It Was Obvious

It Was Obvious


The only thing that surprised me about the Ukraine invasion is that other people were surprised.

Russia put 200,000 people on the Ukrainian border, along with thousands of vehicles and weapons of war. If you think about the sheer cost of executing such a maneuver, it must have run into the hundreds of millions of dollars. They weren’t going to turn around and go back. That, I was sure of.

Nothing else about the war has been obvious, but in hindsight, it’s not hard to see why Ukraine has been doing so well. Russian troops are underpaid, underfed, undertrained, and undersupplied. That’s one thing about being a war spectator—you get to see the military preparedness of your adversaries. Russia has the nth-best military in the world, and we are seeing it literally fall to pieces in the face of modest engagement. If the United States had an armed conflict with Russia, it would be over very, very quickly.

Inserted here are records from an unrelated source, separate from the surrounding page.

(** What a collision says about the positions themselves, and what
    positions force one. *)
Lemma colliderect_positions (a b : Car) :
  size_ok a -> size_ok b ->
  (colliderect (rect a) (rect b) = true ->
   lane a = lane b /\ (y b - 71 < y a < y b + 71)%Q)
  /\ (lane a = lane b -> (y b - 68 <= y a <= y b + 68)%Q ->
      colliderect (rect a) (rect b) = true).
Proof.
  intros Ha Hb.
  destruct (rect_size a Ha) as [Haw Hah].
  destruct (rect_size b Hb) as [Hbw Hbh].
  pose proof (colliderect_overlap _ _ Haw Hah Hbw Hbh) as Hov.
  pose proof (rect_x_lane a (proj1 Ha)) as Hxa.
  pose proof (rect_x_lane b (proj1 Hb)) as Hxb.
  destruct Ha as [Hwa Hha]. destruct Hb as [Hwb Hhb].
  pose proof (py_int_bounds (y a)) as Ba.
  pose proof (py_int_bounds (y b)) as Bb.
  rewrite Hov. unfold overlap. rewrite Hxa, Hxb. unfold rect.
  cbn [rect_y rect_w rect_h]. rewrite Hwa, Hwb, Hha, Hhb.
  split.
  - intros (H1 & H2 & H3 & H4). split; [lia|].
    assert (H3' : Py.int (y a) + 1 <= Py.int (y b) + 70) by lia.
    assert (H4' : Py.int (y b) + 1 <= Py.int (y a) + 70) by lia.
    rewrite Zle_Qle in H3', H4'.
    rewrite !inject_Z_plus in H3', H4'.
    change (inject_Z 1) with 1%Q in *. change (inject_Z 70) with 70%Q in *.
    lra.
  - intros Hl Hy. rewrite Hl.
    assert (H3 : (inject_Z (Py.int (y a)) < inject_Z (Py.int (y b) + 70))%Q)
      by (rewrite inject_Z_plus; change (inject_Z 70) with 70%Q; lra).
    assert (H4 : (inject_Z (Py.int (y b)) < inject_Z (Py.int (y a) + 70))%Q)
      by (rewrite inject_Z_plus; change (inject_Z 70) with 70%Q; lra).
    apply inject_Z_lt in H3, H4. lia.
Qed.

(** X2.  For an ego and traffic of the standard size: a reported collision
    means some car of the ego's lane is less than 71 px from the ego's
    position, and a car of the ego's lane within 68 px is always
    reported. *)
Theorem collision_check_positions (e : Car) (cars : list Car) :
  size_ok e -> Forall size_ok cars ->
  (collision_check (rect e) cars = true ->
   exists c, In c cars /\ lane c = lane e
             /\ (y c - 71 < y e < y c + 71)%Q)
  /\ ((exists c, In c cars /\ lane c = lane e
                 /\ (y c - 68 <= y e <= y c + 68)%Q) ->
      collision_check (rect e) cars = true).
Proof.
  intros He Hcars. rewrite Forall_forall in Hcars.
  rewrite collision_check_exists. split.
  - intros [c [Hc Hx]]. exists c. split; [exact Hc|].
    destruct (proj1 (colliderect_positions e c He (Hcars c Hc)) Hx)
      as [Hl Hy].
    split; [symmetry; exact Hl|exact Hy].
  - intros [c [Hc [Hl Hy]]]. exists c. split; [exact Hc|].
    apply (proj2 (colliderect_positions e c He (Hcars c Hc)));
      [symmetry; exact Hl|exact Hy].
Qed.

Lemma collision_check_positions_witness :
  size_ok car_a /\ Forall size_ok [car_far; car_b]
  /\ collision_check (rect car_a) [car_far; car_b] = true.
Proof.
  assert (Ha : size_ok car_a) by (split; reflexivity).
  assert (Hc : Forall size_ok [car_far; car_b])
    by (repeat constructor).
  split; [exact Ha|]. split; [exact Hc|].
  apply (proj2 (collision_check_positions car_a [car_far; car_b] Ha Hc)).
  exists car_b. split; [right; left; reflexivity|].
  split; [reflexivity|]. unfold car_a, car_b. simpl. lra.
Defined.

(** ** Positions, flags and counters along a run *)

Section Positions.

Lemma traffic_car_ok_shift (c : Car) (d : Q) :
  (0 <= d)%Q -> traffic_car_ok c -> traffic_car_ok (set_y c (y c + d)%Q).
Proof.
  intros Hd (Hf & Hs & Hy). repeat split; simpl; try tauto; lra.
Qed.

But if I told you that Russia would initiate force on Ukraine and threaten to use nuclear weapons on the rest of the world, and the stock market would be down… 5%... you probably would have punched me in the nose. And I think about this a lot—stocks plummeted 35% in the early days of COVID, and they’ve dropped about 12% in what may be the early days of World War III. Why?

Here is my best explanation: people had big imaginations when it came to COVID—though my friend Peter Atwater probably has a better term. We thought millions of Americans would die and the lockdown would last for years. That turned out not to be the case—we became accustomed to it relatively quickly. And besides, we pumped so much liquidity into the economy that the stock market quickly reversed course.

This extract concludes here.